• ASSIGNMENT: Take the records below from their first line to the line with "refinement lemmas of", and restate those lines word for word.

*** Begin section ***

(* ===== verification/SymbolTheorems.v ===== *)
(** * Lists and symbol maps: what they implement

    The contracts of the doubly linked list and of the symbol maps, from the
    refinement lemmas of the previous files. *)
From S2P Require Import Prelude CMonad ListNode World TestPlatform Report Memory SymbolMap Tree SymbolTree SymbolGet SymbolAdd SymbolRemove SymbolLeftover.

Section list.
Context {S : Type} `{!HeapOps S, !HeapLaws S}.

(** Removing a node frees it and nothing else. *)
Lemma list_remove_frees (s : S) h cs1 a v r cs2 :
  dll s h (cs1 ++ (a, v, r) :: cs2) -> owned s a = true ->
  exists s', list_remove_free a None s = (Ret tt, s') /\ dll s' h (cs1 ++ cs2) /\ gone s' a /\
    touches (h :: addrs (cs1 ++ (a, v, r) :: cs2)) [a] s s'.
Proof.
  intros Hdll Ho. destruct (list_remove_free_spec s h cs1 a v r cs2 Hdll Ho) as (s' & Hd & _ & _ & Ht & R & _).
  exists (drop a s'). split_and!; [exact R| | |].
  - eapply dll_frame_node; [|exact Hd]. intros x Hx. rewrite get_drop, decide_False; [done|].
    intros ->. destruct Hdll as ([Hh Hnd]%NoDup_cons & _). unfold addrs in *.
    rewrite fmap_app, fmap_cons in Hh, Hnd. rewrite fmap_app in Hx.
    apply NoDup_app_cons_middle in Hnd as (Hn1 & Hn2 & _).
    apply elem_of_cons in Hx as [->|[Hx|Hx]%elem_of_app]; [|by apply Hn1|by apply Hn2].
    apply Hh, elem_of_app. right. by left.
  - split; [by rewrite get_drop, decide_True|by rewrite owned_drop, decide_True].
  - eapply touches_trans; [eapply touches_mono; [done| |exact Ht]; set_solver|].
    apply (touch_drop _ _ s' _ a); [by left| |constructor].
    by rewrite (touches_owned _ _ _ _ _ Ht) by apply not_elem_of_nil.
Qed.

(** C18: The circular doubly linked list implements finite sequences, for any
    memory with the laws [HeapLaws].  [list_initialize] makes a node the head
    of the empty list.  On a list of any cells, none included, appending adds
    a cell at the end; removing a node unlinks that cell only and frees its
    node; [list_find] returns the first cell that satisfies the predicate, if
    any, [list_first] the first cell, if any, and [list_empty] whether there is
    none; [list_free] ends, leaves the empty list and has freed every node and
    what the cleanup frees of every value.  The links in both directions are
    right afterwards ([dll]), and nothing but the nodes of the list and what
    is freed is written. *)
Theorem list_implements_sequence (s : S) (h : ptr) :
  (is_Some (get_node s h) ->
     exists s', list_initialize h s = (Ret h, s') /\ dll s' h [] /\ touches [h] [] s s') /\
  (forall cs, dll s h cs ->
    (forall v r p s1, v <> NULL -> alloc_node s = (p, s1) -> p <> NULL ->
       exists s', list_add_value h v r s = (Ret p, s') /\ dll s' h (cs ++ [(p, v, r)]) /\
         touches (p :: h :: addrs cs) [p] s s') /\
    (forall cs1 a v r cs2, cs = cs1 ++ (a, v, r) :: cs2 -> owned s a = true ->
       exists s', list_remove_free a None s = (Ret tt, s') /\ dll s' h (cs1 ++ cs2) /\ gone s' a /\
         touches (h :: addrs cs) [a] s s') /\
    (forall (f : ptr -> M S bool) (g : ptr -> bool), (forall x, x ∈ cs -> f x.1.2 s = (Ret (g x.1.2), s)) ->
       list_find h f s = (Ret (cell_addr <$> List.find (fun c => g c.1.2) cs), s)) /\
    list_first h s = (Ret (head (addrs cs)), s) /\
    list_empty h s = (Ret (bool_decide (cs = [])), s) /\
    (forall f ccs, cs = ccs.*1 -> Forall (fun c => owned s (cell_addr c.1) = true) ccs ->
       NoDup (h :: footprint ccs) -> Forall (fun c => cleans s (f c.1.1.2) c.2) ccs ->
       exists s', list_free h (Some f) s = (Ret h, s') /\ dll s' h [] /\
         touches (h :: footprint ccs) (footprint ccs) s s' /\ (forall x, x ∈ footprint ccs -> gone s' x))).
Proof.
  split; [intros Hn; destruct (list_initialize_spec s h Hn) as (s' & R & Hd & _ & _ & Ht); by exists s'|]. intros cs Hdll. split_and!.
  - intros v r p s1 Hv Ha Hp.
    destruct (list_add_value_spec s h cs v r p s1 Hdll Hv Ha Hp) as (s' & R & Hd & _ & _ & _ & Ht).
    by exists s'.
  - intros cs1 a v r cs2 -> Ho. by apply list_remove_frees.
  - intros f g Hf. apply (list_find_run s h f g cs Hdll). intros a v r Hin. apply (Hf (a, v, r) Hin).
  - by apply list_first_run.
  - by apply list_empty_run.
  - intros f ccs -> Ho Hnd Hc. destruct (list_free_spec f ccs s h Hdll Ho Hnd Hc) as (s' & R & Hd & _ & Ht & Hg). by exists s'.
Qed.
End list.

Section maps.
Context `{!Platform, !PlatformLaws}.
Implicit Types (w : World) (h : ptr) (names : list string).

(** C8: [get_symbol_value] implements [tree_get] on symbol maps of any depth.
    It returns the first value of the queue the names lead to, with its
    reference count; the count goes down by one unless it is -2 or less, and
    a value used for the last time is unlinked, with the entries that become
    empty.  Exactly the unlinked nodes and entries are freed, the value
    itself is left to the caller, and without a value only messages change. *)
Theorem get_symbol_value_refines k names w h (t : shape (S k)) :
  good (S k) w h t -> length names = S k -> refcounts_ok (S k) (erase (S k) t) ->
  match tree_get (S k) names (erase (S k) t) with
  | Some (rc, v, tr) => exists w' (t' : shape (S k)),
      get_symbol_value h names w = (Ret (rc, Some v), w') /\ good (S k) w' h t' /\
      erase (S k) t' = tr /\ v ∈ values (S k) t /\ mem_frame (h :: spine (S k) t) w w' /\
      exists freed, fp (S k) t ≡ₚ (if rc - 1 =? 0 then [v] else []) ++ freed ++ fp (S k) t' /\
        (forall x, x ∈ freed -> gone w' x)
  | None => exists w', get_symbol_value h names w = (Ret (0, None), w') /\ quiet w w'
  end.
Proof.
  intros Hg Hl Hr. pose proof (get_refines k names w h t Hg Hl Hr) as Hres. unfold get_result in Hres.
  destruct (tree_get (S k) names (erase (S k) t)) as [ [ [rc v] tr]|] eqn:Htr; [|done].
  destruct Hres as (w' & t' & R & [Hg' Hf' Htree Hperm Hfr Hv Hvs Hh]). exists w', t'.
  split_and!; try done. congruence.
Qed.

(** C17: [add_symbol_value] implements [tree_add] on symbol maps of any depth:
    the value is appended to its queue, below entries that are made when they
    are missing.  All memory of the map is kept, what is new was fresh, and
    nothing outside the map and the fresh memory changes. *)
Theorem add_symbol_value_refines `{!PlatformTotal} k names w h (t : shape (S k)) v rc :
  good (S k) w h t -> length names = S k -> owned w v = true -> (v ∉ h :: fp (S k) t) ->
  exists w' (t' : shape (S k)), add_symbol_value h names v rc w = (Ret tt, w') /\
    good (S k) w' h t' /\ erase (S k) t' = tree_add (S k) names v rc (erase (S k) t) /\
    (exists new, fp (S k) t' ≡ₚ v :: new ++ fp (S k) t /\ forall x, x ∈ new -> fresh_block w x) /\
    (exists X, (forall x, x ∈ X -> x ∈ h :: spine (S k) t \/ fresh_block w x) /\ mem_frame X w w').
Proof.
  intros [Hg Hf] Hl Ho Hv.
  destruct (add_refines k names w h t v rc Hg Hl Ho Hv) as (w' & t' & R & [Hg' Hf' _ Htr Hp Hfr _ _]).
  exists w', t'. split_and!; try done. split; [done|by apply Hf'].
Qed.

(** [remove_always_return_values] implements [tree_remove_always] on maps
    of any depth and terminates: of each queue the first value is dropped if
    its count is below -1 (only the first: a second such value stays), and
    symbols without values go.  What goes is freed, the rest is intact. *)
Theorem remove_always_return_values_refines k w h (t : shape (S k)) :
  good (S k) w h t ->
  exists w' (t' : shape (S k)), remove_always_return_values h (S k) w = (Ret tt, w') /\
    good (S k) w' h t' /\ erase (S k) t' = tree_remove_always (S k) (erase (S k) t) /\
    mem_frame (h :: fp (S k) t) w w' /\
    exists freed, fp (S k) t ≡ₚ freed ++ fp (S k) t' /\ (forall x, x ∈ freed -> gone w' x).
Proof.
  intros [Hg Hf]. destruct (remove_always_refines k w h t Hg) as (w' & R & t' & [Hg' Hp Hfr _ _] & Her & Hf').
  exists w', t'. split_and!; try done. split; [done|by apply Hf'].
Qed.

(** C36: [check_for_leftover_values] returns the number of symbols that still
    have values and only prints; it terminates. *)
Theorem check_for_leftover_values_counts k w h (t : shape (S k)) msg :
  good (S k) w h t -> values_ok located (S k) w t ->
  exists w', check_for_leftover_values h msg (S k) w =
    (Ret (Z.of_nat (length (cells t))), w') /\ quiet w w'.
Proof.
  intros Hg Hv. destruct (check_for_leftover_values_run msg k w h t Hg Hv) as (w' & R & Q).
  exists w'. split; [|done]. rewrite R. by rewrite (length_cells k t).
Qed.
End maps.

*** End section ***

• OUTPUT:
(* ===== verification/SymbolTheorems.v ===== *)
(** * Lists and symbol maps: what they implement

    The contracts of the doubly linked list and of the symbol maps, from the
    refinement lemmas of the previous files. *)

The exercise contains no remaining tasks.